_Task to carry out_. Each line with the word "objectCatch" must appear in the answer, copied from the records.

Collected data
• • • • •

Lemma flagThreaded_leafOnly t :
  isObjectType t = false -> isArrayType t = false ->
  flagThreaded t = true -> leafOnly t = true.
Proof. destruct t; simpl; auto; discriminate. Qed.

Lemma leafOnly_error t :
  forall v o e,
    leafOnly t = true -> parse t v o = Throw e -> path e = None /\ prefixes e = 0.
Proof.
  induction t as [t Hl|shape opts _|schema _|schemas opts IH|l r IHl IHr]
    using schema_ind; intros v o e Hleaf H.
  - eapply parse_leaf_throws; eauto.
  - discriminate.
  - discriminate.
  - rewrite parse_union_eq in H. simpl in Hleaf.
    pose proof (parseUnion_inv opts v schemas [] 0) as Hinv.
    rewrite H in Hinv. destruct Hinv as [errs Herrs].
    rewrite (parseUnion_all_reject _ _ _ _ Herrs) in H. inversion H; subst e.
    simpl. split; [reflexivity|].
    clear H. induction Herrs as [|c err schemas errs Hc Herrs IHerrs]; [reflexivity|].
    simpl in Hleaf. apply andb_true_iff in Hleaf. destruct Hleaf as [Hc' Hrest].
    inversion IH as [|? ? IHc IHrest]; subst.
    destruct (parseCandidate_call opts c) as [o' Ho']. rewrite Ho' in Hc.
    simpl. destruct (IHc _ _ _ Hc' Hc) as [_ ->]. simpl. now apply IHerrs.
  - rewrite parse_intersection_eq in H. simpl in Hleaf.
    apply andb_true_iff in Hleaf. destruct Hleaf as [Hll Hlr].
    destruct (parseBranch_call l) as [ol Hol].
    destruct (parseBranch_call r) as [or Hor].
    destruct (parseBranch parse l v) as [a|errl] eqn:El.
    + destruct (parseBranch parse r v) as [b|errr] eqn:Er; [discriminate|].
      inversion H; subst. rewrite Hor in Er. eauto.
    + inversion H; subst. rewrite Hol in El. eauto.
Qed.

Lemma parseKeys_throw_inv opts fields shape :
  forall acc e,
    parseKeys parse opts fields shape acc = Throw e ->
    exists key keySchema cerr,
      In (key, keySchema) shape
      /\ parseKey parse opts fields key keySchema = Throw cerr
      /\ e = objectCatch opts key cerr.
Proof.
  induction shape as [|[k ks] rest IH]; intros acc e H; simpl in H; [discriminate|].
  destruct (parseKey parse opts fields k ks) as [r|cerr] eqn:E.
  - destruct (IH _ _ H) as (key & keySchema & cerr & Hin & Hk & ->).
    exists key, keySchema, cerr. simpl. auto.
  - inversion H. exists k, ks, cerr. simpl. auto.
Qed.

(** The number of prefixes in an error raised on a flag-threaded tree. *)
Lemma prefix_count t :
  forall v o e,
    flagThreaded t = true ->
    parse t v o = Throw e ->
    prefixes e = if suppressionInEffect t o then 0
                 else match path e with Some _ => 1 | None => 0 end.
Proof.
  induction t as [t Hl|shape opts0 IH|schema IH|schemas opts _|l r _ _]
    using schema_ind; intros v o e Hft H.
  - destruct (parse_leaf_throws _ _ _ _ Hl H) as [-> ->].
    now destruct (suppressionInEffect t o).
  - assert (Hfail : forall msg, fail msg = Throw e ->
              prefixes e = if suppressionInEffect (ObjectType shape opts0) o then 0
                           else match path e with Some _ => 1 | None => 0 end).
    { intros msg Hm. inversion Hm. simpl. now destruct (truthy _). }
    destruct v; try (now apply (Hfail _ H)).
    rewrite parse_object_eq in H. destruct (_ && _); [now apply (Hfail _ H)|].
    destruct (parseKeys_throw_inv _ _ _ _ _ H) as (key & ks & cerr & Hin & Hk & ->).
    assert (Hc : prefixes cerr = 0).
    { simpl in Hft. rewrite forallb_forall in Hft. specialize (Hft _ Hin).
      rewrite Forall_forall in IH. specialize (IH _ Hin). simpl in Hft, IH.
      rewrite parseKey_call in Hk.
      destruct (_ && _); [now inversion Hk|].
      destruct (isObjectType ks || isArrayType ks) eqn:Ekind.
      - rewrite (IH _ _ _ Hft Hk).
        destruct ks; try discriminate Ekind; simpl.
        + now rewrite suppress_withSuppress.
        + reflexivity.
      - apply orb_false_iff in Ekind. destruct Ekind as [Eo Ea].
        eapply leafOnly_error; [|exact Hk]. now apply flagThreaded_leafOnly. }
    unfold objectCatch, suppressionInEffect.
    destruct (truthy (suppressPathErrMsg (spread opts0 o))); simpl; lia.
  - assert (Hfail : forall msg, fail msg = Throw e ->
              prefixes e = if suppressionInEffect (ArrayType schema) o then 0
                           else match path e with Some _ => 1 | None => 0 end).
    { intros msg Hm. inversion Hm. simpl. now destruct (truthy _). }
    destruct v; try (now apply (Hfail _ H)).
    rewrite parse_array_eq in H.
    destruct (forEachElem parse o schema elems 0) as [e'|] eqn:E; [|discriminate].
    inversion H; subst e'.
    destruct (forEachElem_some _ _ _ _ _ E) as (k & elem & cerr & _ & _ & Hel & ->).
    assert (Hc : prefixes cerr = 0).
    { simpl in Hft. unfold parseElem in Hel.
      destruct (isObjectType schema || isArrayType schema) eqn:Ekind.
      - rewrite (IH _ _ _ Hft Hel).
        destruct schema as [ | | | | | | |cshape copts| | | ];
          try discriminate Ekind; simpl; [|reflexivity].
        now destruct copts as [[au sp]|].
      - apply orb_false_iff in Ekind. destruct Ekind as [Eo Ea].
        eapply leafOnly_error; [|exact Hel]. now apply flagThreaded_leafOnly. }
    unfold arrayCatch, suppressionInEffect.
    destruct (truthy (suppressPathErrMsg (spread None o))); simpl; lia.
  - destruct (leafOnly_error _ _ _ _ Hft H) as [-> ->]. reflexivity.
  - destruct (leafOnly_error _ _ _ _ Hft H) as [-> ->]. reflexivity.
Qed.

Lemma parseKey_withSuppress opts fields key keySchema :
  parseKey parse (withSuppress opts) fields key keySchema
  = parseKey parse opts fields key keySchema.
Proof. unfold parseKey. destruct keySchema; reflexivity. Qed.

Lemma parseKeys_suppressed opts fields shape :
  truthy (suppressPathErrMsg opts) = false ->
  forall acc e,
    parseKeys parse opts fields shape acc = Throw e ->
    exists e' p,
      parseKeys parse (withSuppress opts) fields shape acc = Throw e'
      /\ path e = Some p /\ path e' = Some p
      /\ message e = objectPathMsg p (message e').
Proof.
  intros Hs. induction shape as [|[k ks] rest IH]; intros acc e H;
    cbn [parseKeys] in *.
  - discriminate.
  - rewrite parseKey_withSuppress.
    destruct (parseKey parse opts fields k ks) as [r|cerr]; [eauto|].
    inversion H. unfold objectCatch.
    change (truthy (suppressPathErrMsg (withSuppress opts))) with true.
    rewrite Hs. cbn iota.
    eexists. eexists. split; [reflexivity|]. simpl. auto.
Qed.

• • • • •

_Written reply_.
      /\ e = objectCatch opts key cerr.
    unfold objectCatch, suppressionInEffect.
    inversion H. unfold objectCatch.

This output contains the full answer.